Grand serviteur du roi Louis XIV, le marquis de Vauban (1633-1707) est passé à la postérité comme un spécialiste de la guerre de sièges et comme l’ingénieur militaire qui a doté la France d’une « ceinture de fer », un remarquable réseau de fortifications construites aux frontières et qui permettait de protéger le royaume des invasions. Cela lui valut d’être nommé maréchal par Louis XIV en 1703. Mais rien de ce qui concernait le royaume de France ne lui était étranger et Vauban a beaucoup écrit sur de multiples sujets au cours de sa vie.

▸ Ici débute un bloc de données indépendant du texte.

Lemma newClass_wf h c bases h' r : wfView (viewOf h) -> h !! c = None -> (forall b, b ∈ bases -> is_Some (h !! b)) ->
  newClass h c bases = Some (h', r) -> wfView (viewOf h').
Proof.
  intros Hwf Hc Hb. unfold newClass. destruct (linkBases h c bases []) as [h1 [bs|e]] eqn:El.
  2: { intros [= <- <-]. by rewrite (linkBases_view _ _ _ _ _ _ El). }
  pose proof (linkBases_view _ _ _ _ _ _ El) as Ev. destruct (linkBases_linked _ _ _ _ _ _ (NoDup_nil_2) El) as [_ Hl].
  rewrite (c3Linearize_ext _ (mroV (viewOf h))) by (intros b; by rewrite mroIn_view, Ev).
  assert (c <> objectClass) as Hn.
  { intros ->. pose proof (wf_object _ Hwf) as Ho. rewrite viewOf_lookup, Hc in Ho. done. }
  destruct (c3Linearize _ _ _) as [[m|heads]|] eqn:Em; [|intros [= <- <-]; by rewrite Ev|done].
  intros [= <- <-]. assert (viewOf (<[c := mkClass bs m []]> h1) = <[c := (bs, m)]> (viewOf h)) as ->.
  { unfold viewOf at 1. rewrite fmap_insert. simpl. by rewrite <- Ev. }
  apply wf_insert; try done; [by rewrite viewOf_lookup, Hc|]. intros b [H|H]%Hl; [by apply not_elem_of_nil in H|].
  rewrite viewOf_lookup. destruct (Hb b H) as [k ->]. by eexists.
Qed.

Lemma built_wf h : built h -> wfView (viewOf h).
Proof. induction 1; [apply initial_wf|by eapply newClass_wf]. Qed.

(** C26: method resolution orders.  In every hierarchy that class statements
    build, the stored order of a class starts with the class and lists it and
    its ancestors, each once and without [object]; the order of each ancestor is
    a subsequence of it, and so are the bases as written.  And a class statement
    always ends in a class or an error. *)
Theorem mro_correct h : built h ->
  (forall c k, h !! c = Some k -> c <> objectClass -> mroOK (viewOf h) c (cBases k) (cMro k)) /\
  forall c bases, exists r, newClass h c bases = Some r.
Proof.
  intros Hb. pose proof (built_wf h Hb) as Hwf. split.
  - intros c k Hk Hn. apply wf_mro; [done| |done]. by rewrite viewOf_lookup, Hk.
  - intros c bases. unfold newClass. destruct (linkBases h c bases []) as [h1 [bs|e]]; [|by eexists].
    unfold c3Linearize. destruct bs as [|b bs]; [by eexists|]. set (seqs := mergeSeqs _ _).
    destruct (c3Merge_spec (mergeFuel seqs) seqs []) as [(o & -> & _)|(heads & -> & _)]; [unfold mergeFuel; lia| |]; by eexists.
Qed.

(** ** A diamond *)

Definition declare (h : hierarchy) (c : Cls) (bases : list Cls) : hierarchy := (default (h, inl []) (newClass h c bases)).1.

(** [class A; class B(A); class C(A); class D(B, C)]. *)
Definition diamond : hierarchy := declare (declare (declare (declare initial 2 []) 3 [2]) 4 [2]) 5 [3; 4].

Lemma declare_built h c bases : built h -> h !! c = None -> Forall (fun b => is_Some (h !! b)) bases ->
  is_Some (newClass h c bases) -> built (declare h c bases).
Proof.
  intros Hh Hc Hb [[h' r] E]. unfold declare. rewrite E. eapply built_class; [exact Hh|exact Hc| |exact E].
  by rewrite Forall_forall in Hb.
Qed.

Lemma mro_correct_witness : exists k, diamond !! 5 = Some k /\ cMro k = [5; 3; 4; 2] /\
  mroOK (viewOf diamond) 5 (cBases k) (cMro k).
Proof.
  eexists. split; [reflexivity|]. split; [reflexivity|]. apply (mro_correct diamond); [|reflexivity|done].
  repeat (apply declare_built; [|reflexivity|by repeat constructor|by eexists]). apply built_initial.
Defined.

(** A class statement that raises leaves its class among the subclasses of its
    bases: [class E(A, B)] over the diamond. *)
Lemma failed_class_linked : exists h heads, newClass diamond 6 [2; 3] = Some (h, inr (InconsistentMRO heads)) /\
  h !! 6 = None /\ cSubclasses <$> h !! 2 = Some [3; 4; 6].
Proof. eexists _, _. vm_compute. done. Qed.
(** [{1}.intersection([1.0])] keeps the 1; CPython takes the element of the
    iterable. *)
Lemma intersection_keeps_own : exists h,
  srun [] [SNew false [OInt 1]; SCall 0 MIntersection [VObj (OUnhashable "list") [one] None]]
    = Some (h, [RSet 0; RSet 1]) /\ elementsAt h 1 = Some [OInt 1].
Proof. eexists. vm_compute. done. Qed.

(** [s |= t] on an instance of a subclass of set gives a new plain set and leaves
    the instance's elements as they are; CPython changes it in place. *)
Lemma subclass_update_rebinds o : exists h,
  srun [] [SNew false [OInt 1]; SNew false [OInt 2]; SInPlace setOpUnion (VInst 0 o) (VSet 1)]
    = Some (h, [RSet 0; RSet 1; RSet 2]) /\ elementsAt h 0 = Some [OInt 1].
Proof. eexists. vm_compute. done. Qed.

(** [{1} == {1: None}.keys()] is False and [<=] raises; in CPython both hold. *)
Lemma view_never_equal : exists h,
  srun [] [SNew false [OInt 1]; SEquals 0 (VKeys [(OInt 1, ONone)]); SCompare OpLe (VSet 0) (VKeys [(OInt 1, ONone)])]
    = Some (h, [RSet 0; RBool false; RUnsupported]).
Proof. eexists. vm_compute. done. Qed.
Lemma span_add t a b p : span t (a + b) p = if decide (span t a p = a) then (a + span t b (p + Z.of_nat a))%nat else span t a p.
Proof.
  revert p. induction a as [|a IH]; intros p; simpl; [by rewrite Z.add_0_r|]. destruct (t p); [|by rewrite decide_False].
  rewrite IH. repeat case_decide; try lia. f_equal. f_equal. f_equal. lia.
Qed.

(** The most characters [count] takes. *)
Definition limit (maxcount p : Z) : nat :=
  Z.to_nat (if negb (maxcount =? MaxRepeat) && (maxcount <? en - p) then maxcount else en - p).

Lemma advance_spec (test : Z -> res bool) t m : forall p, 0 <= p -> p + Z.of_nat m <= en ->
  (forall ch, codePoint ch = true -> test ch = Ret (t ch)) ->
  advance input test m p = Ret (p + Z.of_nat (span (passes t) m p)).
Proof.
  induction m as [|m IH]; intros p Hp Hm Ht; [by rewrite Z.add_0_r|]. cbn [advance span].
  destruct (chAt_in p) as (ch & E & E' & Hc); [lia|]. rewrite E. cbn [rbind]. rewrite Ht by done. cbn [rbind].
  assert (passes t p = t ch) as ->.
  { unfold SreSem.passes. rewrite E'. by rewrite (proj2 (Z.ltb_lt _ _)) by lia. }
  destruct (t ch); [|by rewrite Z.add_0_r]. rewrite IH by (done || lia). f_equal. lia.
Qed.

(** A one-character pattern as a sub-match. *)
Lemma one_match f s i c : codeAt code i (encodeChar c ++ [word OpSuccess]) -> wfChar c = true -> good s -> 0 <= ptr s <= en ->
  match_ (S (S (S f))) s i false = if passes (oneTest c) (ptr s) then matched (setPtr s (ptr s + 1)) else failed s.
Proof.
  intros H Hw Hs Hp. apply codeAt_app in H as [H1 H2]. cbn [Sre.match_]. rewrite enter_code.
  - rewrite (loop_char _ _ s i _ _ c) by (done || lia). destruct (passes _ _); [|done]. by rewrite loop_success.
  - by eapply char_not_info.
Qed.

Definition matchesOne (rec : state -> Z -> bool -> outcome) (i : Z) (c : char1) : Prop :=
  forall s, good s -> 0 <= ptr s <= en ->
    rec s i false = if passes (oneTest c) (ptr s) then matched (setPtr s (ptr s + 1)) else failed s.

Lemma countLoop_spec rec i c m : matchesOne rec i c -> forall n s, good s ->
  0 <= ptr s -> ptr s + Z.of_nat m <= en -> (m < n)%nat ->
  countLoop rec n s i (ptr s + Z.of_nat m) =
    Ret (setPtr s (ptr s + Z.of_nat (span (passes (oneTest c)) m (ptr s))), 1).
Proof.
  intros H. induction m as [|m IH]; intros [|n] s Hs Hp Hm Hn; try lia; cbn [countLoop span].
  - rewrite (proj2 (Z.ltb_ge _ _)) by lia. rewrite Z.add_0_r. by destruct s.
  - rewrite (proj2 (Z.ltb_lt _ _)) by lia. rewrite H by (done || lia).
    destruct (passes _ (ptr s)); cbn; [|rewrite Z.add_0_r; by destruct s].
    replace (ptr s + Z.of_nat (S m)) with (ptr s + 1 + Z.of_nat m) by lia.
    specialize (IH n (setPtr s (ptr s + 1)) (good_ptr _ _ Hs)). simpl in IH. rewrite IH by lia. do 3 f_equal. lia.
Qed.

Lemma count_spec rec n s p i c maxcount : matchesOne rec i c -> codeAt code i (encodeChar c ++ [word OpSuccess]) -> wfChar c = true -> good s ->
  0 <= p <= en -> 0 <= maxcount -> (Z.to_nat en < n)%nat ->
  count_ U input code rec n (setPtr s p) i maxcount =
    Ret (setPtr s p, Z.of_nat (span (passes (oneTest c)) (limit maxcount p) p)).
Proof.
  intros Hrec H Hw Hs Hp Hm Hn. pose proof H as [[E Ho]%codeAt_cons _]%codeAt_app. unfold count_. cbn [setPtr ptr end_].
  rewrite (g_end s Hs), E. cbn [rbind]. rewrite opOf_word.
  set (last := if _ && _ then p + maxcount else en).
  assert (last = p + Z.of_nat (limit maxcount p)) as ->.
  { unfold last, limit. destruct (negb _ && (maxcount <? en - p)) eqn:Ec; lia. }
  assert (p + Z.of_nat (limit maxcount p) <= en) as Hl.
  { unfold limit. destruct (negb _ && (maxcount <? en - p)) eqn:Ec; [|lia]. apply andb_true_iff in Ec as [_ Ec%Z.ltb_lt]. lia. }
  set (m := limit maxcount p) in *. clearbody m. replace (p + Z.of_nat m - p) with (Z.of_nat m) by lia. rewrite Nat2Z.id.
  assert (forall test, (forall ch, codePoint ch = true -> test ch = Ret (oneTest c ch)) ->
    (q <- advance input test m p;; Ret (setPtr s p, q - p)) = Ret (setPtr s p, Z.of_nat (span (passes (oneTest c)) m p))) as Hrun.
  { intros test Ht. rewrite (advance_spec test (oneTest c)) by (done || lia). cbn. do 2 f_equal. lia. }
  assert ((r <- countLoop rec n (setPtr s p) i (p + Z.of_nat m);;
    (if r.2 <? 0 then Ret r else Ret (setPtr r.1 p, ptr r.1 - p))) =
    Ret (setPtr s p, Z.of_nat (span (passes (oneTest c)) m p))) as Hgen.
  { pose proof (countLoop_spec rec i c m Hrec n (setPtr s p) (good_ptr _ _ Hs)) as Hc. simpl in Hc. rewrite Hc by lia.
    cbn. do 2 f_equal. lia. }
  assert (forall ch, codePoint ch = true -> charTest U code (charOp c) (i + 1) ch = Ret (oneTest c ch)) as Ht.
  { intros ch Hch. apply charTest_spec; done. }
  destruct c as [op c|w| | |k neg items]; cbn [charOp] in *.
  - pose proof Hw as [Hop _]%andb_true_iff. apply codeAt_cons in Ho as [Eo _].
    destruct op; try done; cbn [isLiteral]; rewrite Eo; cbn [rbind]; apply Hrun; intros ch Hch;
      rewrite <- (Ht ch Hch); cbn [charTest]; by rewrite Eo.
  - done.
  - by apply Hrun.
  - do 2 f_equal. clear -Hin Hl Hp Hen. assert (0 <= p) by lia. clear Hp. revert p Hl H. induction m as [|m IH]; intros p Hl Hp; [done|]. cbn [span].
    assert (passes (oneTest CAnyAll) p = true) as ->.
    { unfold SreSem.passes. destruct (chAt_in p) as (ch & _ & -> & _); [lia|]. by rewrite (proj2 (Z.ltb_lt _ _)) by lia. }
    specialize (IH (p + 1)). lia.
  - destruct k; [|done..]. apply Hrun. intros ch Hch. rewrite <- (Ht ch Hch). cbn [inOp charTest]. f_equal. lia.
Qed.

En 1689, c’est la question de la révocation de l’édit de Nantes et de la conversion forcée des huguenots qui retient son attention. Les extraits proposés sont extraits du mémoire sur le rappel des Huguenots rédigé par Vauban et envoyé au marquis de Louvois, le secrétaire d’État à la guerre, dans l’espoir que ce mémoire puisse être lu à Louis XIV. Vauban espère, rien de moins, convaincre le roi d’annuler l’édit de Fontainebleau de 1685 et de rétablir l’édit de Nantes, même s’il sait « qu’il est dur à un grand prince de se rétracter des choses qu’il a faites, spécialement quand elles n’ont eu pour objet que la piété et le bien de l’État ».
Pour convaincre, Vauban met en avant des arguments économiques, « une infinité de maux très dommageables à l’État » ; pour un résultat religieux quasiment nul : « on ne saurait dire s’il y en a un seul de véritablement converti, puisque très souvent ceux qu’on a cru l’être le mieux, ont déserté et s’en sont allés. »
S’adressant au secrétaire d’État à la Guerre Louvois, l’argumentaire de Vauban s’insère dans une analyse des rapports de forces géopolitiques européens de 1689. Nous sommes au début de la guerre de la Ligue d’Augsbourg et la France doit affronter une vaste coalition dirigée par le Hollandais Guillaume d’Orange devenu, en février 1689, roi d’Angleterre et d’Irlande. La crainte de Vauban étant que Guillaume d’Orange puisse compter, en cas d’invasion du royaume, sur ce qu’on n’appelait pas encore une cinquième colonne, « un grand nombre d’amis [huguenots] fidèles dans le royaume ».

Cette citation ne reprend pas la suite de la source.